A recente pesquisa, diz a instituição em nota de imprensa a propósito do Dia Mundial da Luta contra a Malária que hoje se celebra, “revela que a resistência à piperaquina (um medicamento essencial no tratamento da malária) deve-se a múltiplas alterações genéticas no parasita da malária”. Em particular, “variações no gene plasmepsin 3 estão associadas a uma eficácia reduzida do tratamento com di-hidroartemisinina-piperaquina e a um maior risco de recorrência da malária, sobretudo entre crianças em países africanos, onde a doença é mais prevalente”.
“Esta descoberta confirma o que sugerimos há cinco anos e tem implicações importantes na forma como controlamos e tratamos a malária”, afirma Pedro Ferreira.
O estudo, acrescenta, “sublinha a urgência de métodos avançados para acompanhar e monitorizar a resistência a antimaláricos. As atuais estratégias de vigilância centradas em mutações genéticas individuais podem não ser suficientes”.
Tratamento repetido reduz eficácia
Os investigadores concluíram, ainda, que “a piperaquina permanece no organismo humano durante várias semanas e protege contra novas infeções. Já a di-hidroartemisinina só perdura algumas horas, deixando a piperaquina depois isolada. Ou seja, futuras combinações de medicamentos antimaláricos devem ter uma farmacocinética similar para retardar a resistência do parasita”.
Os especialistas realçam também que “a vida semi-longa da piperaquina pode deixar de ser uma vantagem se o seu uso for repetido em escala, sobretudo em regiões com muitos casos de malária ou ao ser aplicada habitualmente por prevenção em crianças e grávidas”. Ou seja, "o parasita tende a adaptar-se mais rapidamente e corre-se o risco de haver doentes novamente infetados após o tratamento”. Os cientistas alertam que, se nada for feito, a piperaquina pode deixar de ser eficaz como medicamento preventivo em muitos países.

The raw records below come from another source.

(** Read the alert state back through the counters write [Hwc] describes. *)
Ltac round_state Hwc :=
  match goal with
  | |- alert_state _ _ (write_counters _ _ ?dd ?db1).2 = _ /\ _ =>
      let Hm := fresh in let Hincs := fresh in let Hr := fresh in
      destruct (Hwc db1 dd) as (Hm & Hincs & Hr); [done|done|];
      unfold alert_state; rewrite Hm; simpl; split; [|done]; unfold state_of_row; simpl;
      rewrite Hincs; simpl
  end.

Lemma apply_round m res db row rid :
  wf db -> monitor_row (m_OrgID m) (m_ID m) db = Some row ->
  newer_than_watermark rid row = true -> rid <> 0 -> is_Some (check_results db !! rid) ->
  let st := state_of_row (m_OrgID m) (m_ID m) row (incidents db) in
  let d := Apply m res st in
  exists db',
    ApplyAlertDecision m rid rid (toStoreDecision d) db =
      (Ok (mkApplied (bool_decide (is_Some (reported m d (seq_incidents db) rid (as_OpenIncident st))))
             false (reported m d (seq_incidents db) rid (as_OpenIncident st))), db') /\
    alert_state (m_OrgID m) (m_ID m) db' = Some (advance m d (seq_incidents db) rid st) /\
    check_results db' = check_results db.
Proof.
  intros Hwf Hrow Hnew Hrid [rr Hres] st d.
  rewrite (apply_unfold m rid rid _ db row Hrow Hnew).
  change (open_of (m_OrgID m) (m_ID m) (incidents db)) with (as_OpenIncident st).
  assert (Hwc : forall db1 dd, monitors db1 = monitors db -> check_results db1 = check_results db ->
    let db' := (write_counters m rid dd db1).2 in
    monitor_row (m_OrgID m) (m_ID m) db' =
      Some (mkMonitorRow (mr_monitor row) (sd_NewConsecutive dd) (sd_NewFirstFailAt dd)
              (Some rid) (sd_NewSSLWarnedDays dd)) /\
    incidents db' = incidents db1 /\ check_results db' = check_results db).
  { intros db1 dd Hm1 Hr1. rewrite <- Hr1. apply write_counters_state; [|done|done].
    unfold monitor_row in *. by rewrite Hm1. }
  subst d. unfold Apply, applyHealthy, applyUnhealthy, reported, advance, advance_open.
  destruct (as_OpenIncident st) as [i|] eqn:Ho.
  - destruct (open_of_Some _ _ _ _ Hwf Ho) as (Hi & Hmi & Hoi & Hei).
    destruct (r_Healthy res); [|destruct (_ && _)]; simpl.
    + unfold apply_close, mbind, tx_bind, select. rewrite Hi. rewrite (bool_decide_eq_true_2 _ Hei). simpl.
      eexists. split; [reflexivity|]. round_state Hwc.
      by rewrite (open_of_close _ _ _ _ _ Hwf Ho).
    + eexists. split; [reflexivity|]. round_state Hwc. by rewrite <- Ho.
    + eexists. split; [reflexivity|]. round_state Hwc. by rewrite <- Ho.
  - assert (open_of (m_OrgID m) (m_ID m) (incidents db) = None) as Ho' by exact Ho.
    destruct (r_Healthy res); [|destruct (_ <? _)]; simpl.
    + eexists. split; [reflexivity|]. round_state Hwc. by rewrite Ho'.
    + eexists. split; [reflexivity|]. round_state Hwc. by rewrite Ho'.
    + unfold apply_open, mbind, tx_bind, select. simpl.
      rewrite (open_of_None _ _ _ _ Hwf Hrow Ho'). simpl.
      rewrite (proj2 (Z.eqb_neq rid 0) Hrid). simpl. rewrite Hres. simpl.
      eexists. split; [reflexivity|]. round_state Hwc. rewrite (open_of_insert _ _ db _ row) by done. unfold opened_incident. rewrite (proj2 (Z.eqb_neq rid 0) Hrid). done.
Qed.

(** A decision that notifies has an incident to report. *)
Lemma notify_reported m res st iid rid n :
  d_Notify (Apply m res st) = Some n ->
  is_Some (reported m (Apply m res st) iid rid (as_OpenIncident st)).
Proof.
  unfold Apply, applyHealthy, applyUnhealthy, reported.
  destruct (r_Healthy res), (as_OpenIncident st) as [i|]; simpl; try done; eauto;
    destruct (_ && _) || destruct (_ <? _); simpl; try done; eauto.
Qed.

(** After a round is applied or skipped, the watermark covers its result. *)
Lemma apply_covers m rid first d db ap db' row :
  wf db -> monitor_row (m_OrgID m) (m_ID m) db = Some row ->
  ApplyAlertDecision m rid first d db = (Ok ap, db') ->
  check_results db' = check_results db /\
  exists row', monitor_row (m_OrgID m) (m_ID m) db' = Some row' /\
    mr_monitor row' = mr_monitor row /\ newer_than_watermark rid row' = false.
Proof.
  intros Hwf Hrow. destruct (newer_than_watermark rid row) eqn:Hn.
  2: { rewrite (apply_stale _ _ _ _ _ _ Hrow Hn). intros [= <- <-]. eauto. }
  rewrite (apply_unfold _ _ _ _ _ _ Hrow Hn). pose proof (monitor_row_Some _ _ _ _ Hrow) as [Hk Horg].
  cbv zeta. match goal with |- match ?x with _ => _ end = _ -> _ =>
    destruct x as [[r|e] db1] eqn:Hact end; [|done]. intros [= <- <-].
  assert (monitors db1 = monitors db /\ check_results db1 = check_results db) as [Hm1 Hr1].
  { destruct (sd_Action d).
    - by inversion Hact.
    - pose proof (apply_open_ok m first d db Hwf) as Ho. rewrite Hact in Ho.
      destruct Ho as [_ (? & ? & _)]; [by eauto|done].
    - pose proof (apply_close_ok d db _ Hwf
        (fun i Hi => proj1 (open_of_Some (m_OrgID m) (m_ID m) db i Hwf Hi))) as Ho.
      rewrite Hact in Ho. by destruct Ho as [_ (? & ? & _)]. }
  assert (monitor_row (m_OrgID m) (m_ID m) db1 = Some row) as Hrow1
    by (unfold monitor_row in *; by rewrite Hm1).
  destruct (write_counters_state m rid d db1 row _ Hrow1 Hn eq_refl) as (Hw & _ & Hr).
  split; [congruence|]. eexists. split; [exact Hw|]. split; [done|].
  unfold newer_than_watermark. simpl. apply Z.ltb_irrefl.
Qed.

Section over_db.
Context (sha : string -> string) (now : Time) (cipher : option secretCipher).

Abbreviation db_handle := (handle (S:=DB) (AlertStore0:=db_store cipher) sha now).
Abbreviation db_handle_result := (handle_result (S:=DB) (AlertStore0:=db_store cipher) sha now).

Lemma GetMonitor_eq org id db :
  GetMonitor cipher org id db =
  (match monitor_row org id db with Some row => scanMonitor cipher row | None => Err ErrNoRows end, db).
Proof.
  unfold GetMonitor, WithOrg, mbind, tx_bind, select_row, lift.
  destruct (monitor_row org id db) as [row|]; simpl; [|by destruct db].
  destruct (scanMonitor cipher row); [done|by destruct db].
Qed.

Lemma scanMonitor_ids row m :
  scanMonitor cipher row = Ok m ->
  m_ID m = m_ID (mr_monitor row) /\ m_OrgID m = m_OrgID (mr_monitor row).
Proof. unfold scanMonitor. intros Hs. apply result_bind_ok in Hs as (hs & _ & [= <-]). done. Qed.

(** The monitor that [handle_result] works with: same ids as the result's row. *)
Lemma handled_monitor org mid db row m :
  wf db -> monitor_row org mid db = Some row -> scanMonitor cipher row = Ok m ->
  monitor_row (m_OrgID m) (m_ID m) db = Some row /\ m_OrgID m = org /\ m_ID m = mid.
Proof.
  intros Hwf Hrow Hm. destruct (monitor_row_Some _ _ _ _ Hrow) as [Hk Ho].
  destruct (scanMonitor_ids _ _ Hm) as [Hid Horg].
  destruct (wf_mon_id _ Hwf _ _ Hk) as [Hidk _].
  rewrite Hid, Horg, Hidk, Ho. done.
Qed.

Lemma handle_result_unfold ok res rid db row m :
  wf db -> monitor_row (r_OrgID res) (r_MonitorID res) db = Some row ->
  scanMonitor cipher row = Ok m ->
  db_handle_result ok res rid db =
  handle_decision (S:=DB) (AlertStore0:=db_store cipher) sha now ok m res rid rid
    (Apply m res (state_of_row (m_OrgID m) (m_ID m) row (incidents db))) db.
Proof.
  intros Hwf Hrow Hm. destruct (handled_monitor _ _ _ _ _ Hwf Hrow Hm) as (Hrow' & _ & _).
  unfold handle_result. simpl. rewrite GetMonitor_eq, Hrow, Hm.
  pose proof (GetAlertState_eq (m_OrgID m) (m_ID m) db) as Hst. unfold alert_state in Hst.
  rewrite Hrow' in Hst. simpl in Hst. pose proof (GetAlertState_state (m_OrgID m) (m_ID m) db) as Hdb.
  destruct (GetAlertState _ _ db) as [r db0]. simpl in *. by subst.
Qed.

Lemma handle_result_no_monitor ok res rid db :
  monitor_row (r_OrgID res) (r_MonitorID res) db = None ->
  db_handle_result ok res rid db = (Ok tt, db, []).
Proof. intros Hrow. unfold handle_result. simpl. by rewrite GetMonitor_eq, Hrow. Qed.

(** A round the watermark covers is skipped: nothing changes, nothing is emitted. *)
Lemma handle_result_stale ok res rid db row m :
  wf db -> monitor_row (r_OrgID res) (r_MonitorID res) db = Some row ->
  scanMonitor cipher row = Ok m -> newer_than_watermark rid row = false ->
  db_handle_result ok res rid db = (Ok tt, db, []).
Proof.
  intros Hwf Hrow Hm Hn. rewrite (handle_result_unfold _ _ _ _ _ _ Hwf Hrow Hm).
  destruct (handled_monitor _ _ _ _ _ Hwf Hrow Hm) as (Hrow' & _ & _).
  unfold handle_decision. simpl. by rewrite (apply_stale _ _ _ _ _ _ Hrow' Hn).
Qed.

(** A handled result stays handled: handling it again emits nothing. *)
Lemma handle_result_again ok ok' res rid db db' msgs :
  wf db -> rid < seq_results db ->
  db_handle_result ok res rid db = (Ok tt, db', msgs) ->
  wf db' /\ check_results db' = check_results db /\ db_handle_result ok' res rid db' = (Ok tt, db', []).
Proof.
  intros Hwf Hrid. destruct (monitor_row (r_OrgID res) (r_MonitorID res) db) as [row|] eqn:Hrow.
  2: { rewrite (handle_result_no_monitor _ _ _ _ Hrow). intros [= <- <-].
       split; [done|]. split; [done|]. by apply handle_result_no_monitor. }
  destruct (scanMonitor cipher row) as [m|e] eqn:Hm.
  2: { unfold handle_result. simpl. rewrite GetMonitor_eq, Hrow, Hm.
       unfold scanMonitor in Hm. apply result_bind_err in Hm as [Hm|(? & _ & ?)]; [|done].
       destruct e; try done. intros [= <- <-]. split; [done|]. split; [done|].
       unfold handle_result. simpl. rewrite GetMonitor_eq, Hrow. unfold scanMonitor. by rewrite Hm. }
  rewrite (handle_result_unfold _ _ _ _ _ _ Hwf Hrow Hm).
  destruct (handled_monitor _ _ _ _ _ Hwf Hrow Hm) as (Hrow' & Ho & Hid).
  unfold handle_decision. simpl.
  set (d := toStoreDecision _).
  pose proof (wf_ApplyAlertDecision m rid rid d db Hwf Hrid) as Hwf'.
  destruct (ApplyAlertDecision m rid rid d db) as [[ap|e] db1] eqn:Ha; [|done]. simpl in Hwf'.
  destruct (apply_covers _ _ _ _ _ _ _ _ Hwf Hrow' Ha) as (Hr & row' & Hrow1 & Hmon & Hcov).
  intros Hres. assert (db' = db1) as ->.
  { revert Hres. clear. repeat case_match; intros; by simplify_eq. }
  split; [done|]. split; [done|]. rewrite Ho, Hid in Hrow1.
  apply (handle_result_stale _ _ _ _ _ m Hwf' Hrow1); [|done].
  unfold scanMonitor in *. by rewrite Hmon.
Qed.
End over_db.

(** ** Redelivery *)

Section redelivery.
Context (sha : string -> string) (now : Time) (cipher : option secretCipher).

Abbreviation db_handle := (handle (S:=DB) (AlertStore0:=db_store cipher) sha now).
Abbreviation db_handle_result := (handle_result (S:=DB) (AlertStore0:=db_store cipher) sha now).

(** The record handled again on the database its own upsert left. *)
Lemma handle_after_upsert ok ev res db id db1 :
  res = with_scheduled (cre_ScheduledAt ev) (cre_Result ev) ->
  wf db -> UpsertCheckResult res db = (Ok id, db1) ->
  same_handled (db_handle ok (Some ev) db1) (db_handle_result ok (with_id id res) id db1).
Proof.
  intros -> Hwf Hu. destruct (upsert_ok _ _ _ _ Hwf Hu) as ((r' & Hr' & Hk) & Hid & _ & _ & Hwf1).
  unfold handle. simpl. rewrite (upsert_existing _ _ _ _ Hwf1 Hr' Hk).
  by apply same_tables_handle_result.
Qed.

O novo estudo foi coordenado pelo Instituto Karolinska (Suécia) e juntou vinte cientistas, incluindo das universidades do Minho, Lisboa, Nova de Lisboa, Exeter (Reino Unido), Tübingen, Heidelberg (ambas na Alemanha) e de Ciências e Tecnologias de Bamako (Mali), bem como do Centro de Investigações Médicas de Lambaréné (Gabão), do Centro Alemão de Investigação de Infeções e da Fundação Oswaldo Cruz (Brasil).

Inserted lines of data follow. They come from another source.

Lemma writeRegion_read now mid region i rs (s s' : S) h :
  writeRegion marshal now mid region i rs s = (Ok tt, s') -> HGetAll (Key mid) s = Ok h ->
  HGetAll (Key mid) s' = Ok (<[region := marshal (with_updated now rs)]> h) /\
  forall mid', mid' <> mid -> HGetAll (Key mid') s' = HGetAll (Key mid') s.
Proof using HashStoreLaws0.
  unfold writeRegion. intros Hw Hh.
  destruct (HSet _ _ _ s) as [[[]|e] s1] eqn:Hs; [|done].
  assert (s' = (Expire (Key mid) (TTLFor i) s1).2) as -> by (by rewrite Hw).
  pose proof (TTLFor_floor i). unfold Hour, Minute, Second in *. split.
  - rewrite expire_get by lia. eapply hset_get; eauto.
  - intros mid' Hne. rewrite expire_get by lia.
    pose proof (hset_other (Key mid) (Key mid') region (marshal (with_updated now rs)) s) as Ho.
    rewrite Hs in Ho. apply Ho. intros Hk. apply Hne. symmetry. by apply Key_inj.
Qed.

Lemma decode_insert region v rs h :
  unmarshal v = Some rs -> map_Forall (fun _ v => is_Some (unmarshal v)) h ->
  decode unmarshal (<[region := v]> h) = Ok (<[region := rs]> (omap unmarshal h), true).
Proof.
  intros Hv Hh. unfold decode. rewrite bool_decide_eq_false_2 by apply insert_non_empty.
  rewrite bool_decide_eq_true_2 by (apply map_Forall_insert_2; eauto).
  by rewrite (omap_insert_Some _ _ _ _ rs).
Qed.

End facts.

(** *** Many monitors at once *)

Section multi.
Context {S : Type} `{!HashStore S}.

Lemma HGetAllMulti_lookup keys (s : S) raw :
  HGetAllMulti keys s = Ok raw ->
  forall k, raw !! k = if bool_decide (k ∈ keys) then match HGetAll k s with Ok h => Some h | Err _ => None end else None.
Proof.
  revert raw. induction keys as [|k0 keys IH]; intros raw; cbn [HGetAllMulti].
  - intros [= <-] k. rewrite lookup_empty. by rewrite bool_decide_eq_false_2 by set_solver.
  - intros (h & Hh & (rest & Hr & [= <-])%result_bind_ok)%result_bind_ok k.
    rewrite lookup_insert. case_decide as Hk.
    + subst. rewrite bool_decide_eq_true_2 by set_solver. by rewrite Hh.
    + rewrite (IH _ Hr). by rewrite (bool_decide_ext (k ∈ k0 :: keys) (k ∈ keys)) by set_solver.
Qed.

Lemma HGetAllMulti_ok keys (s : S) raw :
  HGetAllMulti keys s = Ok raw -> forall k, k ∈ keys -> exists h, HGetAll k s = Ok h /\ raw !! k = Some h.
Proof.
  intros Hm k Hk. pose proof (HGetAllMulti_lookup _ _ _ Hm k) as Hl.
  rewrite bool_decide_eq_true_2 in Hl by done.
  revert raw Hm Hl. induction keys as [|k0 keys IH]; intros raw; [set_solver|]. simpl.
  intros (h & Hh & (rest & Hr & [= <-])%result_bind_ok)%result_bind_ok Hl.
  destruct (decide (k = k0)) as [->|Hne]; [rewrite Hh in Hl; eauto|].
  apply elem_of_cons in Hk as [?|Hk]; [done|]. rewrite lookup_insert_ne in Hl |- * by done. eauto.
Qed.

End multi.

Lemma keyToID_lookup ids (m : gmap string Z) id :
  id ∈ ids \/ m !! Key id = Some id ->
  fold_left (fun m id => <[Key id := id]> m) ids m !! Key id = Some id.
Proof.
  revert m. induction ids as [|i ids IH]; intros m Hin; simpl; [set_solver|].
  apply IH. destruct (decide (i = id)) as [->|Hne]; [right; by rewrite lookup_insert_eq|].
  destruct Hin as [Hin|Hm]; [left; set_solver|]. right.
  rewrite lookup_insert_ne; [done|]. intros ?%Key_inj. done.
Qed.

Section decoding.
Context (unmarshal : string -> option RegionState).

(** The decoding loop: every hash that decodes to something lands under its id. *)
Lemma decode_many_lookup keyToID raw out res :
  (forall k h, (k, h) ∈ raw -> exists id, k = Key id /\ keyToID !! k = Some id) ->
  NoDup raw.*1 -> decode_many unmarshal keyToID raw out = Ok res ->
  forall id, res !! id =
    match list_find (fun kh => kh.1 = Key id) raw with
    | Some (_, (_, h)) =>
        match decode unmarshal h with Ok (regions, true) => Some regions | _ => out !! id end
    | None => out !! id
    end /\
    forall h, (Key id, h) ∈ raw -> exists d, decode unmarshal h = Ok d.
Proof.
  revert out. induction raw as [|[k h] raw IH]; intros out Hk Hnd; simpl.
  { intros [= <-] id. split; [done|]. set_solver. }
  intros ([regions found] & Hd & Hrest)%result_bind_ok id.
  destruct (Hk k h) as (i & -> & Hi); [set_solver|]. rewrite Hi in Hrest. simpl in Hrest.
  apply NoDup_cons in Hnd as [Hnotin Hnd].
  destruct (IH _ (fun k h Hin => Hk k h ltac:(set_solver)) Hnd Hrest id) as [Hl Hall]. clear IH.
  case_decide as Hid.
  - apply Key_inj in Hid as ->. rewrite Hl. rewrite Hd. split.
    + destruct (list_find _ raw) as [[j [k' h']]|] eqn:Hf.
      * apply list_find_Some in Hf as (Hj & Hk' & _). simpl in Hk'. subst k'.
        apply list_elem_of_lookup_2 in Hj. exfalso. apply Hnotin. by apply (list_elem_of_fmap_2' fst _ (Key id, h')).
      * destruct found; [by rewrite lookup_insert_eq|done].
    + intros h' [[= ->]|Hin]%elem_of_cons; eauto.
  - rewrite Hl. split.
    + assert ((if found then <[i := regions]> out else out) !! id = out !! id) as ->.
      { destruct found; [|done]. apply lookup_insert_ne. congruence. }
      destruct (list_find _ raw) as [[j [k' h']]|]; done.
    + intros h' [Heq|Hin]%elem_of_cons; [|eauto]. apply (f_equal fst) in Heq. simpl in Heq. congruence.
Qed.
End decoding.

(** *** Counting regions *)

Definition is_healthy (rs : RegionState) : bool := bool_decide (rg_Healthy rs = Some true).

Definition count {A} (p : A -> bool) (l : list A) : Z := Z.of_nat (length (filter (fun x => p x = true) l)).

Lemma count_cons {A} (p : A -> bool) x l : count p (x :: l) = (if p x then 1 else 0) + count p l.
Proof. unfold count. rewrite filter_cons. destruct (p x); simpl; lia. Qed.

Lemma count_bounds {A} (p : A -> bool) l : 0 <= count p l <= Z.of_nat (length l).
Proof. unfold count. pose proof (length_filter (fun x => p x = true) l). lia. Qed.

Lemma count_all {A} (p : A -> bool) l :
  count p l = Z.of_nat (length l) <-> forall x, x ∈ l -> p x = true.
Proof.
  induction l as [|x l IH]; [split; [set_solver|done]|].
  rewrite count_cons. pose proof (count_bounds p l). simpl length. split.
  - intros Hc y Hy. destruct (p x) eqn:Hx; [|lia].
    apply elem_of_cons in Hy as [->|Hy]; [done|]. apply IH; [lia|done].
  - intros Hall. rewrite (Hall x) by set_solver. rewrite (proj2 IH) by set_solver. lia.
Qed.

Lemma count_none {A} (p : A -> bool) l : count p l = 0 <-> forall x, x ∈ l -> p x = false.
Proof.
  induction l as [|x l IH]; [split; [set_solver|done]|].
  rewrite count_cons. pose proof (count_bounds p l). split.
  - intros Hc y Hy. destruct (p x) eqn:Hx; [lia|].
    apply elem_of_cons in Hy as [->|Hy]; [done|]. apply IH; [lia|done].
  - intros Hall. rewrite (Hall x) by set_solver. rewrite (proj2 IH) by set_solver. lia.
Qed.

Lemma scheduled_not_terminal rs : String.eqb (rg_State rs) StateScheduled = true -> is_terminal rs = false.
Proof. intros Hs%String.eqb_eq. unfold is_terminal. by rewrite Hs. Qed.

(** Equality of the tuple of counters. *)
Ltac counters :=
  repeat match goal with |- (_, _) = (_, _) => apply f_equal2 end; simpl; lia.

Lemma count_region_fold l :
  fold_right count_region (0, 0, 0, 0) l =
  (Z.of_nat (length l), count is_terminal l,
   count (fun rs => String.eqb (rg_State rs) StateScheduled) l,
   count (fun rs => is_terminal rs && is_healthy rs) l).
Proof.
  induction l as [|rs l IH]; [done|]. cbn [fold_right]. rewrite IH, !count_cons. unfold count_region.
  destruct (String.eqb (rg_State rs) StateScheduled) eqn:Hs.
  - rewrite (scheduled_not_terminal _ Hs). counters.
  - destruct (is_terminal rs); [|counters].
    unfold is_healthy. destruct (rg_Healthy rs) as [[]|]; counters.
Qed.

(** The slots of a monitor, and the policy's verdict on them. *)
Definition slots (regions : gmap string RegionState) : list RegionState := snd <$> map_to_list regions.

Definition policy_healthy (policy : DownPolicy) (l : list RegionState) : bool :=
  match policy with
  | DownPolicyAll => existsb is_healthy l
  | DownPolicyQuorum => count (fun rs => negb (is_healthy rs)) l <=? count is_healthy l
  | _ => forallb is_healthy l
  end.

Lemma count_split {A} (p : A -> bool) l : count p l + count (fun x => negb (p x)) l = Z.of_nat (length l).
Proof.
  induction l as [|x l IH]; [done|]. rewrite !count_cons. simpl length. destruct (p x); simpl; lia.
Qed.

Lemma count_terminal_healthy l :
  (forall x, x ∈ l -> is_terminal x = true) ->
  count (fun rs => is_terminal rs && is_healthy rs) l = count is_healthy l.
Proof.
  induction l as [|x l IH]; [done|]. intros Hall. rewrite !count_cons, (Hall x) by set_solver.
  rewrite IH by set_solver. done.
Qed.

Lemma reduceHealthy_spec policy l :
  reduceHealthy (count is_healthy l) (Z.of_nat (length l)) policy = policy_healthy policy l.
Proof.
  pose proof (count_split is_healthy l) as Hs. pose proof (count_bounds is_healthy l) as Hb.
  assert (forallb is_healthy l = (count is_healthy l =? Z.of_nat (length l))) as Hall.
  { apply eq_iff_eq_true. rewrite Z.eqb_eq, count_all, forallb_forall.
    setoid_rewrite list_elem_of_In. done. }
  assert (existsb is_healthy l = (0 <? count is_healthy l)) as Hex.
  { destruct (0 <? _) eqn:E; reflect_tests.
    - destruct (existsb is_healthy l) eqn:Ee; [done|]. exfalso.
      assert (count is_healthy l = 0); [|lia]. apply count_none. intros x Hx.
      destruct (is_healthy x) eqn:Hh; [|done]. rewrite <- Ee. symmetry. apply existsb_exists.
      exists x. split; [by apply list_elem_of_In|done].
    - destruct (existsb is_healthy l) eqn:Ee; [|done]. apply existsb_exists in Ee as (x & Hx & Hh).
      apply list_elem_of_In in Hx. assert (count is_healthy l = 0) as H0 by lia.
      rewrite count_none in H0. by rewrite (H0 _ Hx) in Hh. }
  unfold reduceHealthy, policy_healthy. destruct policy; rewrite ?Hall, ?Hex;
    apply eq_iff_eq_true; rewrite ?Z.eqb_eq, ?Z.ltb_lt, ?Z.leb_le; lia.
Qed.

(** The batched read agrees with the single one: a monitor is in the result
    exactly when its own read finds it, with the same slots. *)
Lemma GetMany_agrees {S} `{!HashStore S} unmarshal ids (s : S) out id :
  GetMany unmarshal ids s = Ok out -> id ∈ ids ->
  Get unmarshal id s = Ok (match out !! id with Some r => (r, true) | None => (∅, false) end).
Proof.
  unfold GetMany. intros (raw & Hraw & Hdec)%result_bind_ok Hid.
  destruct (HGetAllMulti_ok _ _ _ Hraw (Key id)) as (h & Hh & Hl); [by apply list_elem_of_fmap_2|].
  unfold Get. rewrite Hh. simpl.
  eapply (decode_many_lookup unmarshal _ _ _ _) with (id := id) in Hdec as [Hout Hall].
  - apply elem_of_map_to_list in Hl. destruct (Hall h Hl) as [[regions found] Hd]. rewrite Hd.
    destruct (list_find _ _) as [[j [k' h']]|] eqn:Hf.
    + apply list_find_Some in Hf as (Hj & Hk' & _). simpl in Hk'. subst k'.
      apply list_elem_of_lookup_2, elem_of_map_to_list in Hj.
      apply elem_of_map_to_list in Hl. simplify_eq. rewrite Hd in Hout.
      revert Hd. unfold decode. rewrite Hout. clear. repeat case_match; intros; by simplify_eq.
    + apply list_find_None in Hf. rewrite Forall_forall in Hf. by specialize (Hf _ Hl eq_refl).
  - intros k h' Hk. apply elem_of_map_to_list in Hk.
    pose proof (HGetAllMulti_lookup _ _ _ Hraw k) as Hk'. rewrite Hk in Hk'.
    case_bool_decide as Hin; [|done]. apply list_elem_of_fmap in Hin as (i & -> & Hi).
    exists i. split; [done|]. apply keyToID_lookup. by left.
  - apply NoDup_fst_map_to_list.
Qed.

(** The verdict of a completed round only improves from any to quorum to all. *)
Lemma policy_order l :
  l <> [] ->
  (policy_healthy DownPolicyAny l = true -> policy_healthy DownPolicyQuorum l = true) /\
  (policy_healthy DownPolicyQuorum l = true -> policy_healthy DownPolicyAll l = true).
Proof.
  intros Hne. rewrite <- !reduceHealthy_spec. unfold reduceHealthy.
  pose proof (count_bounds is_healthy l). assert (0 < Z.of_nat (length l)) by (destruct l; simpl; [done|lia]).
  rewrite Z.eqb_eq, Z.leb_le, Z.ltb_lt. lia.
Qed.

Esta equipa prepara-se agora para testar alternativas antimaláricas em grávidas, como a sulfadoxina-pirimetamina e a sua eficácia profilática em alternância com a piperaquina, procurando assim formas de manter a proteção sem acelerar a resistência.
Dia mundial da luta contra a malária
Hoje assinala-se o Dia Mundial da Luta contra a Malária. A doença é transmitida pela picada dos mosquitos Anopheles, contaminados pelo parasita Plasmodium.
Segundo a Organização Mundial de Saúde, em 2023 houve 263 milhões de casos de malária, incluindo 597 mil mortes em 83 países. A África está associada a 95% dos casos, 76% dos quais com crianças até 5 anos de idade. A Ásia, a América Latina e, em menor escala, o Médio Oriente e partes da Europa também têm sido afetados.